- **Exercise material**:
(** With the deadline at most an hour after [start], the loop's
    [wait_time] stays far below [2 ^ 32]: it grows by a quarter at most per
    sleep, and each sleep lasts as long as it says, so that
    [4000 * (wait_time - 1000)] never exceeds the nanoseconds gone by.  The
    conversion to [useconds_t] then changes nothing, and the loop with the
    conversion runs as the loop without it. *)
Lemma RetryLoop_useconds deadline msg (func : RetryBody W) start :
  monotone_body time func ->
  deadline - start <= 3600 * 10 ^ 9 ->
  forall fuel now wait w,
    start <= now -> now <= time w ->
    1 <= wait -> 4000 * (wait - 1000) <= now - start ->
    Retry32.RetryLoop fuel deadline msg func now wait w
    = Retry.RetryLoop fuel deadline msg func now wait w
    /\ forall st w' tr,
         Retry.RetryLoop fuel deadline msg func now wait w = Some (st, w', tr) ->
         Forall (fun n => 0 <= n < 2 ^ 32) (Trace.sleeps tr).
Proof.
  intros Hmono Hhour.
  induction fuel as [|fuel IH]; intros now wait w Hstart Hnow Hwait Hinv;
    [split; [reflexivity | discriminate]|].
  rewrite RetryLoop_S.
  change (Retry32.RetryLoop (S fuel) deadline msg func now wait w) with
    (let '(s, retry, w1, rpcs) := func deadline true w in
     let called := (EvRpc <$> rpcs) ++ [EvCall s retry] in
     if negb retry then Some (s, w1, called)
     else
       let '(now1, w2) := MonoTime_Now w1 in
       if negb (Mono.ComesBefore now1 deadline)
       then Some (St.TimedOut msg, w2, called)
       else
         let timeout_usec := wrap64 ((deadline - now1) - (now1 - now)) in
         if 0 <? timeout_usec then
           let wait' := Z.min (wrap64 (wait * 5) ÷ 4) timeout_usec in
           let slept := Trace.useconds_t wait' in
           let w3 := usleep slept w2 in
           let '(now2, w4) := MonoTime_Now w3 in
           match Retry32.RetryLoop fuel deadline msg func now2 wait' w4 with
           | Some (r, w', tr) => Some (r, w', called ++ EvSleep slept :: tr)
           | None => None
           end
         else
           match Retry32.RetryLoop fuel deadline msg func now1 wait w2 with
           | Some (r, w', tr) => Some (r, w', called ++ tr)
           | None => None
           end).
  destruct (func deadline true w) as [[[s retry] w1] rpcs] eqn:Hf.
  apply Hmono in Hf.
  destruct retry; cbv beta iota zeta; simpl negb; cbv iota.
  2:{ split; [reflexivity|]. intros st w' tr [= <- <- <-].
      rewrite <- (app_nil_r (_ ++ _)), sleeps_called. constructor. }
  destruct (MonoTime_Now w1) as [now1 w2] eqn:Hn1.
  apply Now_between in Hn1 as [Hn1 Hn1'].
  unfold Mono.ComesBefore.
  destruct (Z.ltb_spec now1 deadline) as [Hlt|Hge]; simpl negb; cbv iota.
  2:{ split; [reflexivity|]. intros st w' tr [= <- <- <-].
      rewrite <- (app_nil_r (_ ++ _)), sleeps_called. constructor. }
  rewrite (wrap64_small (deadline - now1 - (now1 - now))) by lia.
  destruct (Z.ltb_spec 0 (deadline - now1 - (now1 - now))) as [Hpos|Hnpos].
  - rewrite (wrap64_small (wait * 5)) by lia.
    rewrite Z.quot_div_nonneg by lia.
    assert (Hq : 1 <= wait * 5 / 4 /\ 4 * (wait * 5 / 4) <= 5 * wait).
    { split; [apply Z.div_le_lower_bound; lia|].
      pose proof (Z.mul_div_le (wait * 5) 4 ltac:(lia)). lia. }
    set (wait' := Z.min _ _).
    assert (Hw' : 1 <= wait' /\ 4 * wait' <= 5 * wait) by (subst wait'; lia).
    assert (Hfit : 0 <= wait' < 2 ^ 32) by lia.
    assert (Hsame : Trace.useconds_t wait' = wait')
      by (unfold Trace.useconds_t; apply Z.mod_small; exact Hfit).
    rewrite Hsame.
    pose proof (usleep_sleeps wait' w2 ltac:(lia)) as Hsl.
    destruct (MonoTime_Now (usleep wait' w2)) as [now2 w4] eqn:Hn2.
    apply Now_between in Hn2 as [Hn2 Hn2'].
    destruct (IH now2 wait' w4) as [Heq Hfits]; [lia..|].
    rewrite Heq. split; [reflexivity|].
    intros st w' tr Hrun.
    destruct (Retry.RetryLoop fuel _ _ _ now2 _ w4) as [[[r w''] tr']|]; [|discriminate].
    injection Hrun as <- <- <-. rewrite sleeps_called. simpl.
    constructor; [exact Hfit | eapply Hfits; reflexivity].
  - destruct (IH now1 wait w2) as [Heq Hfits]; [lia..|].
    rewrite Heq. split; [reflexivity|].
    intros st w' tr Hrun.
    destruct (Retry.RetryLoop fuel _ _ _ now1 _ w2) as [[[r w''] tr']|]; [|discriminate].
    injection Hrun as <- <- <-. rewrite sleeps_called.
    eapply Hfits; reflexivity.
Qed.

(** X2. With the deadline at most an hour ahead, on a monotonic clock, the
    sleeps of [RetryFunc] back off: the first lasts at most 1250
    microseconds, each later one at most 5/4 of the one before, and none is
    shorter than one microsecond.  Every [wait_time] handed to [usleep] is
    below [2 ^ 32] there, so the conversion to the 32-bit [useconds_t]
    leaves it as it is, and the run with the conversion is the run without
    it. *)
Theorem RetryFunc_backs_off fuel deadline retry_msg timeout_msg
    (func : RetryBody W) w st w' tr :
  monotone_body time func -> deadline - time w <= 3600 * 10 ^ 9 ->
  Retry32.RetryFunc fuel deadline retry_msg timeout_msg func w = Some (st, w', tr) ->
  Trace.backoff 1000 (Trace.sleeps tr)
  /\ Forall (fun n => 0 <= n < 2 ^ 32) (Trace.sleeps tr)
  /\ Retry.RetryFunc fuel deadline retry_msg timeout_msg func w = Some (st, w', tr).
Proof.
  unfold Retry32.RetryFunc, Retry.RetryFunc. intros Hmono Hbound Hrun.
  destruct (MonoTime_Now w) as [now w0] eqn:Hn.
  apply Now_between in Hn as [Hn Hn'].
  destruct (negb (Mono.ComesBefore now deadline)).
  - inversion Hrun; subst. split; [exact I|]. split; [constructor | reflexivity].
  - destruct (RetryLoop_useconds deadline timeout_msg func (time w) Hmono Hbound
                fuel now 1000 w0) as [Heq Hfits]; [lia..|].
    rewrite Heq in Hrun. split; [|split; [eapply Hfits; exact Hrun | exact Hrun]].
    eapply (RetryLoop_backoff deadline timeout_msg func Hmono fuel now 1000 w0);
      [| | |exact Hrun]; lia.
Qed.

End RetryMore.


Lemma RetryFunc_gives_up_only_at_deadline_witness :
  Retry.RetryFunc 3 500000%Z "retry" "timed out" Sim.busy (Sim.mk 0 0 0)
  = Some (St.TimedOut "timed out", Sim.mk 1250000 0 0,
          [EvCall (St.IllegalState "busy") true; EvSleep 1250;
           EvCall (St.IllegalState "busy") true])
  /\ (St.TimedOut "timed out" = St.TimedOut "timed out"
      /\ (500000 <= Sim.clock (Sim.mk 1250000 0 0))%Z).
Proof.
  assert (Hrun : Retry.RetryFunc 3 500000%Z "retry" "timed out" Sim.busy (Sim.mk 0 0 0)
                 = Some (St.TimedOut "timed out", Sim.mk 1250000 0 0,
                         [EvCall (St.IllegalState "busy") true; EvSleep 1250;
                          EvCall (St.IllegalState "busy") true]))
    by (vm_compute; reflexivity).
  split; [exact Hrun|].
  apply (RetryFunc_gives_up_only_at_deadline Sim.clock 3 500000%Z "retry" "timed out"
           Sim.busy (Sim.mk 0 0 0) _ _ _ Hrun).
  intros s Hin. rewrite !elem_of_cons, elem_of_nil in Hin.
  destruct Hin as [Hin|[Hin|[Hin|[]]]]; discriminate.
Defined.

Lemma RetryFunc_backs_off_witness :
  Retry32.RetryFunc 5 3000000%Z "retry" "timed out" Sim.busy (Sim.mk 0 0 0)
  = Some (St.TimedOut "timed out", Sim.mk 4764000 0 0,
          [EvCall (St.IllegalState "busy") true; EvSleep 1250;
           EvCall (St.IllegalState "busy") true; EvSleep 1562;
           EvCall (St.IllegalState "busy") true; EvSleep 1952;
           EvCall (St.IllegalState "busy") true])
  /\ Trace.backoff 1000 [1250; 1562; 1952]%Z
  /\ Forall (fun n => 0 <= n < 2 ^ 32)%Z [1250; 1562; 1952]%Z
  /\ Retry.RetryFunc 5 3000000%Z "retry" "timed out" Sim.busy (Sim.mk 0 0 0)
     = Some (St.TimedOut "timed out", Sim.mk 4764000 0 0,
             [EvCall (St.IllegalState "busy") true; EvSleep 1250;
              EvCall (St.IllegalState "busy") true; EvSleep 1562;
              EvCall (St.IllegalState "busy") true; EvSleep 1952;
              EvCall (St.IllegalState "busy") true]).
Proof.
  assert (Hrun : Retry32.RetryFunc 5 3000000%Z "retry" "timed out" Sim.busy (Sim.mk 0 0 0)
                 = Some (St.TimedOut "timed out", Sim.mk 4764000 0 0,
                         [EvCall (St.IllegalState "busy") true; EvSleep 1250;
                          EvCall (St.IllegalState "busy") true; EvSleep 1562;
                          EvCall (St.IllegalState "busy") true; EvSleep 1952;
                          EvCall (St.IllegalState "busy") true]))
    by (vm_compute; reflexivity).
  split; [exact Hrun|].
  apply (RetryFunc_backs_off Sim.clock 5 3000000%Z "retry" "timed out" Sim.busy
           (Sim.mk 0 0 0) _ _ _ busy_monotone ltac:(simpl; lia) Hrun).
Defined.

- **Required action**: The answer must consist of every line above that holds the string "intros", copied exactly.

- **Response area**:
  intros Hmono Hhour.
  induction fuel as [|fuel IH]; intros now wait w Hstart Hnow Hwait Hinv;
  2:{ split; [reflexivity|]. intros st w' tr [= <- <- <-].
  2:{ split; [reflexivity|]. intros st w' tr [= <- <- <-].
    intros st w' tr Hrun.
    intros st w' tr Hrun.
  unfold Retry32.RetryFunc, Retry.RetryFunc. intros Hmono Hbound Hrun.
  intros s Hin. rewrite !elem_of_cons, elem_of_nil in Hin.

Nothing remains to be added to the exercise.